Have you ever tried to thank and honor and praise someone with everything you had, but you just didn’t know how? And no matter how many endless words from the bottom of your heart you said, or how many things you did, you still felt it was not nearly enough to thank that person? Well that is just a glimpse of what I feel.

 

No matter how many great things I say, no matter how elegantly I organize a string of perfectly arranged vocabulary, no matter how well I deliver sincere and heart-felt words, no matter much I can impact an audience... all that is still not enough to communicate how much I love, respect, adore, honor, and cherish my father and the life he lived.

 

No matter how hard I could ever try, my father will never be able to hear any words of gratitude from me.
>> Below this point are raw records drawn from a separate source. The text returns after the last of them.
(** * SerialLink: session manager, scanner and streaming reader

    A shallow embedding of the Go sources of SerialLink
    ([internal/serial]: types, errors, manager, scanner, reader; [config];
    [api]: the gRPC facade; [cmd/read.go]) together with the properties
    that the specification states about them and further properties of
    the code.

    Conventions of the embedding.
    - Go [int], [uint32], [uint64] values are [Z]; where the source does
      arithmetic on an unsigned type the wrap-around is written out.
    - Go maps are [gmap]s; pointers to [Session] are locations in a heap, so
      that the two indexes of the manager can alias one object.
    - Channels are entries of a channel store: a FIFO buffer, a capacity and
      a closed flag.
    - Calls that leave the program (the serial driver, [uuid.New],
      [time.Now], the Go scheduler's choice in a [select]) take their outcome
      as an explicit argument. *)

From Stdlib Require Import ZArith Lia Bool List Ascii String.
From Stdlib.Strings Require Import Byte.
From stdpp Require Import base option list sorting gmap strings.

Local Open Scope string_scope.
Local Open Scope list_scope.
Local Open Scope Z_scope.

(** ** Errors ([internal/serial/errors.go]) *)

(** The sentinel errors of the package, errors that come out of the driver
    library, and [fmt.Errorf("...%w", e)] wrapping.  [Wrap] keeps the format
    string; the rendered arguments play no role below. *)
Inductive error : Type :=
  | ErrNotOpen
  | ErrPortNotFound
  | ErrPortAlreadyOpen
  | ErrPortNotOpen
  | ErrPortLocked
  | ErrInvalidSession
  | ErrInvalidConfig
  | ErrWriteTimeout
  | ErrReadTimeout
  | ErrPortClosed
  | DriverError (msg : string)
  | Wrap (format : string) (cause : error).

#[global] Instance error_eq_dec : EqDecision error.
Proof. solve_decision. Defined.

(** [errors.Is]: the chain of causes reaches the target. *)
Fixpoint errors_Is (e target : error) : bool :=
  if decide (e = target) then true
  else match e with
       | Wrap _ cause => errors_Is cause target
       | _ => false
       end.

(** Go's [(value, error)] results where the value is meaningful only when
    the error is nil. *)
Inductive result (A : Type) : Type :=
  | Ok (a : A)
  | Err (e : error).
Arguments Ok {A} a.
Arguments Err {A} e.

(** ** Port types and configuration ([internal/serial/types.go]) *)

Module Types.

(** [type Parity int], [type StopBits int], [type FlowControl int]: the
    constants are consecutive from 0 ([iota]); a value of the type is any
    [int]. *)
Definition ParityNone : Z := 0.
Definition ParityOdd : Z := 1.
Definition ParityEven : Z := 2.
Definition ParityMark : Z := 3.
Definition ParitySpace : Z := 4.

Definition StopBits1 : Z := 0.
Definition StopBits1Half : Z := 1.
Definition StopBits2 : Z := 2.

Definition FlowControlNone : Z := 0.
Definition FlowControlHardware : Z := 1.
Definition FlowControlSoftware : Z := 2.

Record PortConfig : Type := mkPortConfig {
  BaudRate : Z;
  DataBits : Z;
  StopBits : Z;
  Parity : Z;
  FlowControl : Z;
  ReadTimeoutMs : Z;
  WriteTimeoutMs : Z
}.

#[global] Instance PortConfig_eq_dec : EqDecision PortConfig.
Proof. solve_decision. Defined.

Definition DefaultConfig : PortConfig :=
  {| BaudRate := 9600;
     DataBits := 8;
     StopBits := StopBits1;
     Parity := ParityNone;
     FlowControl := FlowControlNone;
     ReadTimeoutMs := 1000;
     WriteTimeoutMs := 1000 |}.

(** The map literal of [Validate]. *)
Definition validBaudRates : gmap Z bool :=
  list_to_map
    [ (300, true); (600, true); (1200, true); (2400, true); (4800, true);
      (9600, true); (19200, true); (38400, true); (57600, true);
      (115200, true); (230400, true); (460800, true); (921600, true) ].

(** Indexing a Go map yields the zero value for an absent key. *)
Definition map_index (m : gmap Z bool) (k : Z) : bool :=
  default false (m !! k).

(** [PortConfig.Validate]: [None] is the nil error. *)
Definition Validate (c : PortConfig) : option error :=
  if BaudRate c <? 1 then
    Some (Wrap "%w: baud rate must be positive, got %d" ErrInvalidConfig)
  else if negb (map_index validBaudRates (BaudRate c)) && (BaudRate c <? 300) then
    Some (Wrap "%w: baud rate %d is too low" ErrInvalidConfig)
  else if (DataBits c <? 5) || (DataBits c >? 8) then
    Some (Wrap "%w: data bits must be 5-8, got %d" ErrInvalidConfig)
  else if (StopBits c <? StopBits1) || (StopBits c >? StopBits2) then
    Some (Wrap "%w: invalid stop bits value" ErrInvalidConfig)
  else if (Parity c <? ParityNone) || (Parity c >? ParitySpace) then
    Some (Wrap "%w: invalid parity value" ErrInvalidConfig)
  else if (FlowControl c <? FlowControlNone) || (FlowControl c >? FlowControlSoftware) then
    Some (Wrap "%w: invalid flow control value" ErrInvalidConfig)
  else None.

(** The InvalidConfig error kind: what [errors.Is(err, ErrInvalidConfig)]
    recognises. *)
Definition is_InvalidConfig (r : option error) : Prop :=
  exists e, r = Some e /\ errors_Is e ErrInvalidConfig = true.

(** The domain of the checked fields, as [Validate] enforces it. *)
Definition checked_fields_ok (c : PortConfig) : Prop :=
  300 <= BaudRate c /\
  5 <= DataBits c <= 8 /\
  StopBits1 <= StopBits c <= StopBits2 /\
  ParityNone <= Parity c <= ParitySpace /\
  FlowControlNone <= FlowControl c <= FlowControlSoftware.

(** The configuration domain of the specification: the checked fields
    and, in addition, non-negative timeouts. *)
Definition spec_domain (c : PortConfig) : Prop :=
  checked_fields_ok c /\ 0 <= ReadTimeoutMs c /\ 0 <= WriteTimeoutMs c.

End Types.
Export Types.

(** ** Channels *)

Module Channel.

(** A buffered Go channel: the queued values (oldest first), the capacity
    given to [make], and whether [close] was called. *)
Record Chan (A : Type) : Type := mkChan {
  ch_buf : list A;
  ch_cap : nat;
  ch_closed : bool
}.
Arguments mkChan {A} _ _ _.
Arguments ch_buf {A} _.
Arguments ch_cap {A} _.
Arguments ch_closed {A} _.

(** [make(chan A, cap)] *)
Definition make_chan {A : Type} (cap : nat) : Chan A :=
  mkChan [] cap false.

(** [close(ch)].  Closing a closed channel panics in Go; the operations
    below close a channel only while it is listed as a subscriber, and a
    listed subscriber is open, so that case does not arise and the model
    is idempotent there. *)
Definition close_chan {A : Type} (c : Chan A) : Chan A :=
  mkChan (ch_buf c) (ch_cap c) true.

(** [select { case ch <- v: default: }]: the value is queued when the
    buffer has room, and dropped otherwise.  (A send on a closed channel
    panics in Go; as for [close_chan] the callers never reach it, and the
    model leaves a closed channel as it is.) *)
Definition try_send {A : Type} (v : A) (c : Chan A) : Chan A :=
  if ch_closed c then c
  else if (length (ch_buf c) <? ch_cap c)%nat
       then mkChan (ch_buf c ++ [v]) (ch_cap c) (ch_closed c)
       else c.

(** What a receive [v, ok := <-ch] that does not block yields: the oldest
    queued value, or [ok = false] on a closed and drained channel.  [None]
    stands for a receive that would block. *)
Inductive received (A : Type) : Type :=
  | Value (v : A)
  | Closed.
Arguments Value {A} v.
Arguments Closed {A}.

Definition try_recv {A : Type} (c : Chan A) : option (received A * Chan A) :=
  match ch_buf c with
  | v :: rest => Some (Value v, mkChan rest (ch_cap c) (ch_closed c))
  | [] => if ch_closed c then Some (Closed, c) else None
  end.

End Channel.
Export Channel.

(** ** The session manager ([internal/serial/manager.go]) *)

Module Manager.

Definition loc : Type := nat.
Definition chan_id : Type := nat.
Definition handle : Type := nat.
Definition bytes : Type := list byte.

(** [uint64(n)] for an [int] and [atomic.AddUint64]. *)
Definition uint64 (n : Z) : Z := n mod 2 ^ 64.
Definition AddUint64 (x delta : Z) : Z := (x + delta) mod 2 ^ 64.

(** [PortStatistics] ([types.go]); the two times are readings of the
    clock. *)
Record PortStatistics : Type := mkStats {
  BytesSent : Z;
  BytesReceived : Z;
  Errors : Z;
  OpenedAt : Z;
  LastActivity : Z
}.

(** [Session].  [port] is the driver handle ([None] is a nil interface),
    [closed] the atomic flag, [readers] the subscriber channels (a nil
    slice and an empty one behave alike and are both []). *)
Record Session : Type := mkSession {
  ID : string;
  PortName : string;
  ClientID : string;
  Exclusive : bool;
  Config : PortConfig;
  Statistics : PortStatistics;
  port : option handle;
  closed : bool;
  readers : list chan_id
}.

(** [Manager], with the part of the Go heap it points into: [heap] holds
    the [Session] objects and [chans] the subscriber channels.  The two
    indexes hold pointers. *)
Record Manager : Type := mkManager {
  heap : gmap loc Session;
  chans : gmap chan_id (Chan bytes);
  sessions : gmap string loc;
  sessionsByID : gmap string loc;
  allowSharedAccess : bool;
  defaultConfig : PortConfig
}.

Definition set_heap (h : gmap loc Session) (m : Manager) : Manager :=
  mkManager h (chans m) (sessions m) (sessionsByID m)
    (allowSharedAccess m) (defaultConfig m).
Definition set_chans (c : gmap chan_id (Chan bytes)) (m : Manager) : Manager :=
  mkManager (heap m) c (sessions m) (sessionsByID m)
    (allowSharedAccess m) (defaultConfig m).
Definition set_sessions (s : gmap string loc) (m : Manager) : Manager :=
  mkManager (heap m) (chans m) s (sessionsByID m)
    (allowSharedAccess m) (defaultConfig m).
Definition set_sessionsByID (s : gmap string loc) (m : Manager) : Manager :=
  mkManager (heap m) (chans m) (sessions m) s
    (allowSharedAccess m) (defaultConfig m).

Definition set_closed (b : bool) (s : Session) : Session :=
  mkSession (ID s) (PortName s) (ClientID s) (Exclusive s) (Config s)
    (Statistics s) (port s) b (readers s).
Definition set_readers (r : list chan_id) (s : Session) : Session :=
  mkSession (ID s) (PortName s) (ClientID s) (Exclusive s) (Config s)
    (Statistics s) (port s) (closed s) r.
Definition set_Config (c : PortConfig) (s : Session) : Session :=
  mkSession (ID s) (PortName s) (ClientID s) (Exclusive s) c
    (Statistics s) (port s) (closed s) (readers s).
Definition set_Statistics (st : PortStatistics) (s : Session) : Session :=
  mkSession (ID s) (PortName s) (ClientID s) (Exclusive s) (Config s)
    st (port s) (closed s) (readers s).

(** The zero value [Session{}]. *)
Definition zeroSession : Session :=
  mkSession "" "" "" false (mkPortConfig 0 0 0 0 0 0 0) (mkStats 0 0 0 0 0)
    None false [].

(** Dereferencing a session pointer.  Every pointer the manager holds is
    allocated (part of [wf] below, which every operation keeps), so the
    default is never taken. *)
Definition load (m : Manager) (l : loc) : Session :=
  default zeroSession (heap m !! l).
Definition store (l : loc) (s : Session) (m : Manager) : Manager :=
  set_heap (<[l := s]> (heap m)) m.

(** [NewManager] *)
Definition NewManager (allowShared : bool) (cfg : PortConfig) : Manager :=
  mkManager ∅ ∅ ∅ ∅ allowShared cfg.

(** What the outside world answers during one [OpenPort]: [serial.Open],
    [port.SetReadTimeout] (consulted only when the configured timeout is
    positive), [uuid.New().String()] and [time.Now()]. *)
Record OpenEnv : Type := mkOpenEnv {
  drv_open : result handle;
  drv_set_read_timeout : option error;
  new_uuid : string;
  clock : Z
}.

(** The collision check at the head of [OpenPort]. *)
Definition port_locked (m : Manager) (portName : string) (exclusive : bool) : bool :=
  match sessions m !! portName with
  | Some l => Exclusive (load m l) || exclusive || negb (allowSharedAccess m)
  | None => false
  end.

(** [Manager.OpenPort].  A new [Session] object is allocated at a location
    not in use. *)
Definition OpenPort (m : Manager) (portName : string) (config : PortConfig)
    (clientID : string) (exclusive : bool) (env : OpenEnv)
    : Manager * result loc :=
  match Validate config with
  | Some err => (m, Err err)
  | None =>
    if port_locked m portName exclusive then (m, Err ErrPortLocked)
    else
      match drv_open env with
      | Err err => (m, Err (Wrap "failed to open port %s: %w" err))
      | Ok h =>
        match (if 0 <? ReadTimeoutMs config then drv_set_read_timeout env else None) with
        | Some err => (m, Err (Wrap "failed to set read timeout: %w" err))
        | None =>
          let session :=
            {| ID := new_uuid env;
               PortName := portName;
               ClientID := clientID;
               Exclusive := exclusive;
               Config := config;
               Statistics := mkStats 0 0 0 (clock env) (clock env);
               port := Some h;
               closed := false;
               readers := [] |} in
          let l := fresh (dom (heap m)) in
          let m1 := store l session m in
          let m2 := set_sessions (<[portName := l]> (sessions m1)) m1 in
          let m3 := set_sessionsByID (<[ID session := l]> (sessionsByID m2)) m2 in
          (m3, Ok l)
        end
      end
  end.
He will never know the legacy that he left or the amount of people that he deeply impacted by his selfless life. A crater the size of the moon could not compare to the impact his passing has left for us who knew and loved him.

 

The most appropriate inscription is etched in my father’s memorial stone. It reads:

 

In loving memory of a FAITHFUL husband, father, and grandfather. A shining light and a man after God’s own heart. "He walked with God and was not, for God took him."
-- Genesis 5:24

 

Daddy, I love you and I miss you so much. I can’t wait to see you in heaven. Happy Father’s Day.